The Facilitating Learning Goal Discussions document gives tips for drawing out faculty ideas about learning goals. Additional resources for meeting facilitation are in Facilitating Faculty Discussions.

In some cases, DBESs have also facilitated discussion of learning outcomes for curricular alignment and the major as a whole. Useful resources for this process are at Degree Programs: Design, Development and Assessment from the Science Education Resource Center.

How do you assess student outcomes?

There are many measures of student outcomes that can be gathered to guide course development and/or gauge success of the transformation. Choose assessment measures that are the most appropriate for the learning goals developed and are also the most important to the faculty. This way, the assessments can guide faculty efforts. While DBESs may carry much of this work, it should be done in collaboration with the teaching team for it to have the greatest impact.

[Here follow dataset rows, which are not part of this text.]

Lemma goto_outcome fuel ruleSet el :
  length universe < fuel → Forall item_ok ruleSet →
  (∃ output cameFrom,
     goto fuel rules ruleSet el = Ok (output, cameFrom) ∧ state_ok output)
  ∨ (∃ e, goto fuel rules ruleSet el = Throw e ∧ reduce_reduce_conflict ruleSet e).
Proof.
  intros Hfuel Hok. unfold goto.
  destruct (foldM_outcome (λ a, state_ok a.1) (reduce_reduce_conflict ruleSet)
              (goto_rule fuel rules el) (imap pair ruleSet) ([], []))
    as [([output cameFrom] & Hr & Hst)|?]; [| |by eauto|by right].
  { split; [constructor | constructor]. }
  intros a [i rule] Hin%elem_of_imap_pair Ha.
  assert (Hrule : rule ∈ ruleSet) by (by eapply list_elem_of_lookup_2).
  assert (Hrok : item_ok rule) by (by eapply Forall_forall in Hok).
  unfold goto_rule.
  destruct (children rule !! dot rule) as [e|] eqn:He; [|by left; eauto].
  case_decide; [|by left; eauto].
  apply lookup_lt_Some in He. destruct Hrok as [Hr1 Hr2].
  destruct (goto_advance_outcome fuel ruleSet rule i 1 a Hfuel Hrule)
    as [(a1 & -> & Ha1)|(e1 & -> & He1)]; [by split; simpl; [|lia]|done| |by right; eauto].
  simpl. destruct (canRepeat e); [|by left; eauto].
  apply goto_advance_outcome; try done. split; simpl; [done|lia].
Qed.
End universe.

(** * FIRST and FOLLOW come to an end *)

(** A loop that runs while something changed ends when every turn that
    changes something raises a measure that stays under a bound. *)
Lemma while_changed_terminates {X} (Inv : X → Prop) (M : X → nat) (B : nat)
    (pass : X → X * bool) :
  (∀ x, Inv x →
        Inv (pass x).1 ∧ M (pass x).1 ≤ B
        ∧ ((pass x).2 = true → M x < M (pass x).1)) →
  ∀ fuel x, Inv x → B - M x < fuel →
            ∃ x', while_changed fuel pass x = Ok x' ∧ Inv x'.
Proof.
  intros Hpass. induction fuel as [|fuel IH]; intros x Hx Hfuel; [lia|].
  simpl. destruct (Hpass x Hx) as (Hinv & Hbound & Hgrow).
  destruct (pass x) as [x' changed]. simpl in *.
  destruct changed; [|by eauto].
  apply IH; [done|]. specialize (Hgrow eq_refl). lia.
Qed.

Books on teaching assessment (Credit: Stephanie Chasteen / CU Boulder. All rights reserved.)

Below are some key strategies for developing assessments to measure student prior knowledge, document student learning, and provide feedback to faculty.

Collect baseline data

There are some crucial opportunities for data collection at the outset of the course transformation. This can be a challenge, but it is necessary to help uncover where the existing course is ineffective, which will guide choices in the transformation.

Draw on ideas from elsewhere

See the Course Transformation Guide for information on specific assessment strategies. For detail on developing validated conceptual inventories which survey student learning (akin to the Force Concept Inventory), see Development of Validated Instruments to Measure Student Learning of Expert-Like Thinking (Adams and Wieman, 2010). The Earth, Ocean and Atmospheric Sciences department at UBC, one of the most successful departments in the SEI, has many specific examples of course-specific assessments. Your DBES community will also be a valuable source of ideas.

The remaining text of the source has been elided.